Potter's Notes on Tai Chi Chuan

Pages: 75
Price: $9.95 USD

A Potter’s Notes on Tai Chi Chuan

From the book:
While practicing T’ai Chi, there are spaces, sometimes prolonged, when I seem to slip into a deep hole with nothing in it. No thoughts. No images. Only a wavelike sensation saturating me, surrounding me. At first it surprised and confused me. I’d cling to the edge of the precipice and think: Shouldn’t I be thinking? Shouldn’t my thoughts be headed somewhere? Where is this taking me? No landmarks. Only a vibration–long, slow, smooth waves that are experienced, not seen or heard or even felt in the usual way. And that’s where the center is touched. That’s where it all comes from.

………………………..

I like to start out with only clay. No ideas. No fancy tools. No expectations. Just my hands and a big piece of well-wedged, well-aged clay with some life in it. I used to call it stream-of-consciousness working. Now I think of it as stream-of-subconsciousnesss. If I’m lucky, that’s what it is. Start with a tabula rasa and let the oracle within me and the clay speak. I surprise myself.
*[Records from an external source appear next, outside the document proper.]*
(* ===== verification/NetIP.v ===== *)
(** * IP addresses ([net/netip] as the node uses it)

    The node canonicalises every online address with
    [netip.ParseAddr(value).Unmap().String()].  This file is that part of the
    standard library: the IPv4 and IPv6 readers, the unmapping of IPv4-in-IPv6
    addresses and the printer with its zero-run compression. *)
From S2P Require Import Prelude GoStrings Sha256.

(** An IPv4 address is four octets; an IPv6 address is eight 16-bit groups and a
    zone. *)
Inductive Addr :=
| Addr4 (octets : list Z)
| Addr6 (groups : list Z) (zone : string).

#[global] Instance Addr_eq_dec : EqDecision Addr.
Proof. solve_decision. Defined.

(** ** Reading *)

Definition dec_digit (a : ascii) : option Z :=
  if byte_in 48 57 a then Some (Z.of_nat (nat_of_ascii a) - 48) else None.

Definition hex_value (a : ascii) : option Z :=
  let n := Z.of_nat (nat_of_ascii a) in
  if byte_in 48 57 a then Some (n - 48) else
  if byte_in 97 102 a then Some (n - 87) else
  if byte_in 65 70 a then Some (n - 55) else None.

(** [parseIPv4Fields]: the octets read so far, newest first. *)
Fixpoint parseIPv4Fields (s : string) (val digLen : Z) (acc : list Z) : option (list Z) :=
  match s with
  | EmptyString => if decide (length acc = 3%nat) then Some (rev (val :: acc)) else None
  | String a s' =>
      match dec_digit a with
      | Some d =>
          if decide (digLen = 1 /\ val = 0) then None else
          let val' := val * 10 + d in
          if decide (255 < val') then None else parseIPv4Fields s' val' (digLen + 1) acc
      | None =>
          if decide (a = "."%char) then
            if decide (digLen = 0 \/ s' = "") then None else
            if decide (length acc = 3%nat) then None else parseIPv4Fields s' 0 0 (val :: acc)
          else None
      end
  end.

Definition parseIPv4 (s : string) : option (list Z) := parseIPv4Fields s 0 0 [].

(** The inner loop of [parseIPv6]: one group of at most four hex digits, with the
    number of digits read. *)
Fixpoint hex_group (s : string) (off : Z) (acc : Z) : option (Z * Z * string) :=
  match s with
  | EmptyString => Some (acc, off, s)
  | String a s' =>
      match hex_value a with
      | Some d => if decide (3 < off) then None else hex_group s' (off + 1) (acc * 16 + d)
      | None => Some (acc, off, s)
      end
  end.

(** The outer loop: [n] groups still fit, [acc] holds the groups read, newest
    first, [ell] the position of the ellipsis. *)
Fixpoint parse6_groups (n : nat) (s : string) (acc : list Z) (ell : option nat) : option (list Z * option nat) :=
  match n with
  | O => if decide (s = "") then Some (acc, ell) else None
  | S n' =>
      match hex_group s 0 0 with
      | None => None
      | Some (v, off, rest) =>
          if decide (off = 0) then None else
          if HasPrefix rest "." then
            if decide (ell = None /\ length acc <> 6%nat) then None else
            if decide (n = 1%nat) then None else
            match parseIPv4 s with
            | Some [a; b; c; d] => Some (c * 256 + d :: a * 256 + b :: acc, ell)
            | _ => None
            end
          else
          match rest with
          | EmptyString => Some (v :: acc, ell)
          | String c rest1 =>
              if decide (c <> ":"%char \/ rest1 = "") then None else
              match CutPrefix rest1 ":" with
              | Some rest2 =>
                  if decide (ell <> None) then None else
                  if decide (rest2 = "") then Some (v :: acc, Some (S (length acc)))
                  else parse6_groups n' rest2 (v :: acc) (Some (S (length acc)))
              | None => parse6_groups n' rest1 (v :: acc) ell
              end
          end
      end
  end.

Definition parseIPv6 (s : string) : option Addr :=
  let '(body, zone, found) := Cut "%" s in
  if decide (found = true /\ zone = "") then None else
  match (match CutPrefix body "::" with
         | Some rest => if decide (rest = "") then Some ([], Some O) else parse6_groups 8 rest [] (Some O)
         | None => parse6_groups 8 body [] None
         end) with
  | None => None
  | Some (acc, ell) =>
      let groups := rev acc in
      if decide (length groups < 8)%nat then
        match ell with
        | None => None
        | Some e => Some (Addr6 (firstn e groups ++ repeat 0 (8 - length groups)%nat ++ skipn e groups) zone)
        end
      else if decide (ell = None) then Some (Addr6 groups zone) else None
  end.

(** [netip.ParseAddr]: the first separator picks the reader. *)
Fixpoint first_separator (s : string) : option ascii :=
  match s with
  | EmptyString => None
  | String a s' =>
      if decide (a = "."%char \/ a = ":"%char \/ a = "%"%char) then Some a else first_separator s'
  end.

Definition ParseAddr (s : string) : option Addr :=
  match first_separator s with
  | Some a =>
      if decide (a = "."%char) then Addr4 <$> parseIPv4 s else
      if decide (a = ":"%char) then parseIPv6 s else None
  | None => None
  end.

(** ** Unmapping and printing *)

Definition Unmap (a : Addr) : Addr :=
  match a with
  | Addr6 [0; 0; 0; 0; 0; 65535; h; l] _ => Addr4 [h / 256; h mod 256; l / 256; l mod 256]
  | _ => a
  end.

Definition join (sep : string) (l : list string) : string :=
  match l with
  | [] => ""
  | x :: l' => foldl (fun acc y => acc +:+ sep +:+ y) x l'
  end.

Definition hex16 (v : Z) : string :=
  let d k := String (hex_digit (Z.land (Z.shiftr v k) 15)) "" in
  (if decide (4096 ≤ v) then d 12 else "") +:+ (if decide (256 ≤ v) then d 8 else "") +:+
  (if decide (16 ≤ v) then d 4 else "") +:+ d 0.

Fixpoint zero_run (l : list Z) : nat :=
  match l with 0 :: l' => S (zero_run l') | _ => O end.

(** The first longest run of at least two zero groups, as (start, end). *)
Definition longest_zero_run (l : list Z) : option (nat * nat) :=
  foldl (fun best i =>
    let n := zero_run (skipn i l) in
    if decide (2 ≤ n /\ match best with Some (s, e) => e - s | None => 0 end < n)%nat
    then Some (i, i + n)%nat else best) None (seq 0 (length l)).

Definition string4 (octets : list Z) : string := join "." (FormatInt <$> octets).

Definition string6 (groups : list Z) (zone : string) : string :=
  (match longest_zero_run groups with
   | Some (s, e) => join ":" (hex16 <$> firstn s groups) +:+ "::" +:+ join ":" (hex16 <$> skipn e groups)
   | None => join ":" (hex16 <$> groups)
   end) +:+ (if decide (zone = "") then "" else "%" +:+ zone).

Definition AddrString (a : Addr) : string :=
  match a, Unmap a with
  | Addr4 octets, _ => string4 octets
  | Addr6 _ zone, Addr4 octets => "::ffff:" +:+ string4 octets +:+ (if decide (zone = "") then "" else "%" +:+ zone)
  | Addr6 groups zone, Addr6 _ _ => string6 groups zone
  end.

(** [addr.Unmap().String()] of a parsed value. *)
Definition canonicalIP (value : string) : option string := AddrString ∘ Unmap <$> ParseAddr value.

(** ** On examples *)

Example canonicalIP_v4 : canonicalIP "192.0.2.10" = Some "192.0.2.10".
Proof. vm_compute. reflexivity. Qed.

Example canonicalIP_mapped : canonicalIP "::ffff:192.0.2.10" = Some "192.0.2.10".
Proof. vm_compute. reflexivity. Qed.

Example canonicalIP_v6 : canonicalIP "2001:DB8:0:0:1:0:0:1" = Some "2001:db8::1:0:0:1".
Proof. vm_compute. reflexivity. Qed.

Example canonicalIP_loopback : canonicalIP "0:0:0:0:0:0:0:1" = Some "::1".
Proof. vm_compute. reflexivity. Qed.

Example canonicalIP_zone : canonicalIP "fe80::1%eth0" = Some "fe80::1%eth0".
Proof. vm_compute. reflexivity. Qed.

Example canonicalIP_bad : canonicalIP <$> ["1.2.3"; "01.2.3.4"; "1::2::3"; "::1%"; "12345::"; "1:2:3:4:5:6:7:8::"] =
  [None; None; None; None; None; None].
Proof. vm_compute. reflexivity. Qed.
Margy Emerson draws on sixteen years as a professional potter and nine years of studying Tai Chi to show what the process of making art and the practice of moving meditation have in common–and what they can teach us about an approach to life.

The author spent six years with her original teacher, Kao Ching-hua, who learned the art in pre-Revolutionary China. Kao always emphasized the practical applications of Tai Chi Chuan.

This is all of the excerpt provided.